The material of the abradable sealant layer of the present invention is pasty prior to firing or baking. Various combinations of conventional ceramic fibers and inorganic binders can be used for this sealing layer. A paste can be prepared by kneading the mixture of a ceramic fiber and an inorganic binder. There are also some types of commercially available mixtures of ceramic fiber and an inorganic binder for use as a lining material for gas turbine housings. Preferred examples are "IDS Moldable" from TOSHIBA MONOFLUX Co., Japan with a proportion of about 62% by weight Al ₃ O ₃ and about 38% by weight SiO ₂ and "PROCAL" from FOSECO CO., England approximately. 21% by weight Al ₃ O ₃ and 73% by weight SiO ₃ .

One method of making the abradable sealant layer of the present invention is by placing the material in Paste form is applied to the inner surface of the jacket, preferably by pressing the material into a suitably shaped recess in the jacket surface, and that the applied material is then fired.
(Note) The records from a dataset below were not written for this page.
(** ** Every field of a counter graph gets a value *)

Lemma field_catalog_cases g f cond :
  In (g, f, cond) field_catalog ->
  g = "memcached_hitpct"
  \/ (exists k, In (g, f, k) counter_fields)
  \/ (exists ks, In (g, f, ks) combined_fields).
Proof.
  intros Hin. unfold field_catalog in Hin. simpl in Hin.
  repeat (destruct Hin as [Hin|Hin];
          [injection Hin as <- <- <-;
           first [ by left
                 | right; left; eexists; unfold counter_fields; simpl;
                   repeat (first [left; reflexivity | right]); fail
                 | right; right; eexists; unfold combined_fields; simpl;
                   repeat (first [left; reflexivity | right]); fail ]|]).
  done.
Qed.

(** X2.  In every cycle that returns, a value is set for every field that
    the plugin has in a graph other than the hit percent graph. *)
Theorem counter_fields_all_set safe_sum self server self' g f cond :
  In (g, f, cond) field_catalog ->
  g <> "memcached_hitpct" ->
  graphHasField self g f = true ->
  retrieveVals safe_sum server self = Ok self' ->
  is_Some (graph_vals self' !! (g, f)).
Proof.
  intros Hin Hne Hf Hrun.
  destruct (retrieveVals_inv _ _ _ _ Hrun)
    as (raw & stats & vals & Hcur & Hstats & Hvals & ->).
  pose proof (graphHasField_hasGraph self g f Hf) as Hg.
  rewrite after_cycle_counter by done.
  destruct (field_catalog_cases g f cond Hin) as [Heq|[[k Hk]|[ks Hks]]]; [done| |].
  - by rewrite (counter_vals_counter _ _ _ _ _ _ Hk).
  - by rewrite (counter_vals_combined _ _ _ _ _ _ Hks).
Qed.

(** The plugin built from [{cmd_set: 3, cmd_get: 7}]: its request rate graph
    has the field [get], which gets a value. *)
Lemma counter_fields_all_set_witness :
  let cur := dict [("cmd_set", 3%Z); ("cmd_get", 7%Z)] in
  let self := built all_graphs None (Some cur) in
  exists self',
    retrieveVals safe_sum_spec None self = Ok self' /\
    is_Some (graph_vals self' !! ("memcached_reqrate", "get")).
Proof.
  intros cur self.
  pose proof (ended_Ok (retrieveVals safe_sum_spec None self)) as Hrun.
  set (self' := ended (retrieveVals safe_sum_spec None self)) in *.
  specialize (Hrun ltac:(vm_compute; reflexivity)). clearbody self'.
  exists self'. split; [exact Hrun|].
  apply (counter_fields_all_set safe_sum_spec self None self'
           "memcached_reqrate" "get" (Some "cmd_get")).
  - do 7 right; left; reflexivity.
  - discriminate.
  - vm_compute. reflexivity.
  - exact Hrun.
Defined.

(** ** Fields of the hit percent graph that are skipped *)

Lemma dict_in_None k (d : pydict) : d !! k = None -> dict_in k d = false.
Proof.
  intros H. unfold dict_in. apply bool_decide_eq_false. rewrite H. by intros [? ?].
Qed.

Lemma hitpct_field_skip stats prev_stats fname h m :
  truthy prev_stats = false
  \/ stats !! h = None \/ stats !! m = None
  \/ (exists prev, prev_stats = Some prev /\ (prev !! h = None \/ prev !! m = None)) ->
  hitpct_field stats prev_stats (fname, h, m) = Ok [].
Proof.
  intros H. unfold hitpct_field.
  destruct (truthy prev_stats) eqn:Ht; [|done].
  destruct H as [H|[H|[H|(prev & -> & [H|H])]]]; [done|..]; simpl;
    rewrite (dict_in_None _ _ H), ?andb_false_r; done.
Qed.

(** X3.  In every cycle that returns, a field of the hit percent graph whose
    hit counter or miss counter is missing from the current or from the
    previous statistics, or whose previous statistics are [None] or empty,
    is skipped: no value is set for it. *)
Theorem hitpct_field_skipped safe_sum self server self' fname h m :
  In (fname, h, m) hitpct_fields ->
  retrieveVals safe_sum server self = Ok self' ->
  exists raw stats,
    current_stats self server = Some raw /\
    set_hits_misses raw = Ok stats /\
    (truthy (_prev_stats self) = false
     \/ stats !! h = None \/ stats !! m = None
     \/ (exists prev, _prev_stats self = Some prev
                      /\ (prev !! h = None \/ prev !! m = None)) ->
     graph_vals self' !! ("memcached_hitpct", fname)
     = graph_vals self !! ("memcached_hitpct", fname)).
Proof.
  intros Hin Hrun.
  destruct (retrieveVals_inv _ _ _ _ Hrun)
    as (raw & stats & vals & Hcur & Hstats & Hvals & ->).
  exists raw, stats. split; [done|]. split; [done|]. intros Hskip.
  destruct (hasGraph self "memcached_hitpct") eqn:Hg.
  - rewrite (after_cycle_hitpct safe_sum self stats vals fname h m []); try done.
    by apply hitpct_field_skip.
  - unfold vals_hitpct in Hvals. rewrite Hg in Hvals. injection Hvals as <-.
    unfold after_cycle. cbn [graph_vals].
    by rewrite app_nil_r, setGraphVals_lookup, counter_vals_hitpct.
Qed.

(** The server stops reporting [get_misses]: the field [get] keeps no value. *)
Lemma hitpct_field_skipped_witness :
  let prev := dict [("get_hits", 10%Z); ("get_misses", 5%Z)] in
  let cur := dict [("get_hits", 25%Z)] in
  exists self',
    retrieveVals safe_sum_spec (Some cur) (hitpct_plugin prev) = Ok self' /\
    graph_vals self' !! ("memcached_hitpct", "get") = None.
Proof.
  intros prev cur.
  pose proof (ended_Ok (retrieveVals safe_sum_spec (Some cur) (hitpct_plugin prev)))
    as Hrun.
  set (self' := ended (retrieveVals safe_sum_spec (Some cur) (hitpct_plugin prev))) in *.
  specialize (Hrun ltac:(vm_compute; reflexivity)). clearbody self'.
  exists self'. split; [exact Hrun|].
  destruct (hitpct_field_skipped safe_sum_spec (hitpct_plugin prev) (Some cur) self'
              "get" "get_hits" "get_misses")
    as (raw & stats & Hcur & Hstats & Hskip);
    [right; left; reflexivity | exact Hrun |].
  injection Hcur as <-.
  rewrite Hskip; [reflexivity|].
  right. right. left.
  rewrite (set_hits_misses_lookup _ _ _ Hstats) by discriminate.
  vm_compute. reflexivity.
Defined.
(** ** The field [set] of the hit percent graph *)

Lemma set_hits_misses_ints raw stats (cmd_set total_items : Z) :
  set_hits_misses raw = Ok stats ->
  raw !! "cmd_set" = Some (PInt cmd_set) ->
  raw !! "total_items" = Some (PInt total_items) ->
  stats !! "set_hits" = Some (PInt total_items) /\
  stats !! "set_misses" = Some (PInt (cmd_set - total_items)).
Proof.
  intros Hstats Hset Htotal.
  pose proof (set_hits_misses_set_hits _ _ Hstats) as Hh.
  pose proof (set_hits_misses_set_misses _ _ Hstats) as Hm.
  rewrite Hset, Htotal in Hm. destruct Hm as (v & Hv & Hm).
  simpl in Hv. injection Hv as <-. split; [|done].
  rewrite Hh. unfold dict_get. by rewrite Htotal.
Qed.

(** X5.  When the server reports [cmd_set] and [total_items] in two
    consecutive invocations, the field [set] of the hit percent graph is the
    share of the set commands that stored an item:
    [round(100.0 * d_total_items / d_cmd_set, 2)], in float arithmetic, for
    the differences [d_total_items] and [d_cmd_set] between the two reports
    when [d_cmd_set > 0], and [0] otherwise. *)
Theorem hitpct_set_share safe_sum self server self' raw prev_raw prev
    (cmd_set total_items prev_cmd_set prev_total_items : Z) :
  hasGraph self "memcached_hitpct" = true ->
  retrieveVals safe_sum server self = Ok self' ->
  current_stats self server = Some raw ->
  _prev_stats self = Some prev ->
  set_hits_misses prev_raw = Ok prev ->
  raw !! "cmd_set" = Some (PInt cmd_set) ->
  raw !! "total_items" = Some (PInt total_items) ->
  prev_raw !! "cmd_set" = Some (PInt prev_cmd_set) ->
  prev_raw !! "total_items" = Some (PInt prev_total_items) ->
  let d_cmd_set := (cmd_set - prev_cmd_set)%Z in
  let d_total_items := (total_items - prev_total_items)%Z in
  graph_vals self' !! ("memcached_hitpct", "set")
  = Some (if (0 <? d_cmd_set)%Z
          then PFloat (round2 (SFdiv 53 1024 (SFmul 53 1024 f100 (Z2F d_total_items))
                                              (Z2F d_cmd_set)))
          else PInt 0).
Proof.
  intros Hg Hrun Hcur Hprev Hsaved Hc Ht Hpc Hpt d_cmd_set d_total_items.
  destruct (retrieveVals_inv _ _ _ _ Hrun)
    as (raw' & stats & vals & Hcur' & Hstats & Hvals & ->).
  rewrite Hcur in Hcur'. injection Hcur' as <-.
  destruct (set_hits_misses_ints _ _ _ _ Hstats Hc Ht) as [Hh Hm].
  destruct (set_hits_misses_ints _ _ _ _ Hsaved Hpc Hpt) as [Hph Hpm].
  destruct (after_cycle_percentage safe_sum self stats vals prev
              "set" "set_hits" "set_misses"
              (PInt total_items) (PInt (cmd_set - total_items))
              (PInt prev_total_items) (PInt (prev_cmd_set - prev_total_items)))
    as [_ ->]; try done; [by left|].
  cbn [num_sub]. rewrite percentage_ints.
  replace (total_items - prev_total_items
           + (cmd_set - total_items - (prev_cmd_set - prev_total_items)))%Z
    with d_cmd_set by (unfold d_cmd_set; lia).
  done.
Qed.

(** 4000 new set commands, one of which stored an item: the float
    [100.0 * 1 / 4000] is above 0.025, and the value is 0.03. *)
Lemma hitpct_set_share_witness :
  let prev_raw := dict [("cmd_set", 100%Z); ("cmd_get", 1%Z); ("total_items", 90%Z)] in
  let cur := dict [("cmd_set", 4100%Z); ("cmd_get", 1%Z); ("total_items", 91%Z)] in
  exists prev self2,
    set_hits_misses prev_raw = Ok prev /\
    invocation safe_sum_spec all_graphs (Some prev) (Some cur) = Ok self2 /\
    graph_vals self2 !! ("memcached_hitpct", "set") = Some (PFloat (decimal2 false 3)).
Proof.
  intros prev_raw cur.
  assert (Hrep : reported prev_raw).
  { split; [by apply dict_numeric|].
    intros _. eexists. vm_compute. reflexivity. }
  assert (Hrep' : reported cur).
  { split; [by apply dict_numeric|].
    intros _. eexists. vm_compute. reflexivity. }
  destruct (set_hits_misses_reported prev_raw Hrep) as (prev & Hsaved & Hsaved_ok).
  set (self := built all_graphs (Some prev) None).
  assert (Hinit : __init__ all_graphs (Some prev) (Some cur) = Ok self).
  { unfold self, built, __init__. simpl. reflexivity. }
  assert (Hset : dict_in "cmd_set" prev = true).
  { apply (dict_in_Some _ _ (PInt 100)).
    rewrite (set_hits_misses_lookup _ _ _ Hsaved) by discriminate.
    vm_compute. reflexivity. }
  assert (Hget : dict_in "cmd_get" prev = true).
  { apply (dict_in_Some _ _ (PInt 1)).
    rewrite (set_hits_misses_lookup _ _ _ Hsaved) by discriminate.
    vm_compute. reflexivity. }
  assert (Hgraph : hasGraph self "memcached_hitpct" = true).
  { destruct (init_inv _ _ _ _ Hinit) as (stats0 & Hbuild & _ & _ & Hhas & _).
    injection Hbuild as <-.
    rewrite (Hhas "memcached_hitpct" ["cmd_set"; "cmd_get"])
      by (do 13 right; left; reflexivity).
    simpl. rewrite Hset, Hget. unfold graphEnabled.
    change (enabled_graphs self) with all_graphs. vm_compute. reflexivity. }
  assert (Hok : is_ok (retrieveVals safe_sum_spec (Some cur) self) = true).
  { destruct (retrieveVals_ok safe_sum_spec self (Some cur) cur)
      as (stats & vals & _ & _ & _ & ->); [reflexivity|exact Hrep'| |reflexivity].
    intros p [= <-]. exact Hsaved_ok. }
  apply ended_Ok in Hok.
  set (self2 := ended (retrieveVals safe_sum_spec (Some cur) self)) in *.
  clearbody self2.
  exists prev, self2. split; [exact Hsaved|].
  split; [unfold invocation; rewrite Hinit; exact Hok|].
  exact (hitpct_set_share safe_sum_spec self (Some cur) self2 cur prev_raw prev
           4100 91 100 90 Hgraph Hok eq_refl eq_refl Hsaved
           ltac:(vm_compute; reflexivity) ltac:(vm_compute; reflexivity)
           ltac:(vm_compute; reflexivity) ltac:(vm_compute; reflexivity)).
Defined.
(** ** What a cycle raises *)

Lemma to_float_arith_error v e : to_float v = Raise e -> arith_error e.
Proof. apply to_float_Raise. Qed.

Lemma py_sub_Raise a b e : py_sub a b = Raise e -> arith_error e.
Proof.
  destruct a as [|x|x], b as [|y|y]; simpl; try (intros [= <-]; by left); try done;
    repeat match goal with
    | |- context [float_of_int ?z] =>
        let E := fresh "E" in
        destruct (float_of_int z) eqn:E; simpl;
          [|apply float_of_int_Raise in E; intros [= <-]; by right]
    end; done.
Qed.

Lemma py_add_Raise a b e : py_add a b = Raise e -> arith_error e.
Proof.
  destruct a as [|x|x], b as [|y|y]; simpl; try (intros [= <-]; by left); try done;
    repeat match goal with
    | |- context [float_of_int ?z] =>
        let E := fresh "E" in
        destruct (float_of_int z) eqn:E; simpl;
          [|apply float_of_int_Raise in E; intros [= <-]; by right]
    end; done.
Qed.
Another option is to do that Appropriately shaping and firing material outside of the jacket and then applying it to the inner surface of the jacket. The inner diameter of the abradable sealing layer is finally determined after the sealing layer is attached to the jacket and the assembly of the shell with the impeller adjusted by rotating the impeller so that a surface area of the Sealing layer is scraped off by the impeller tips until there is an optimal and essentially · reduced to zero running distance.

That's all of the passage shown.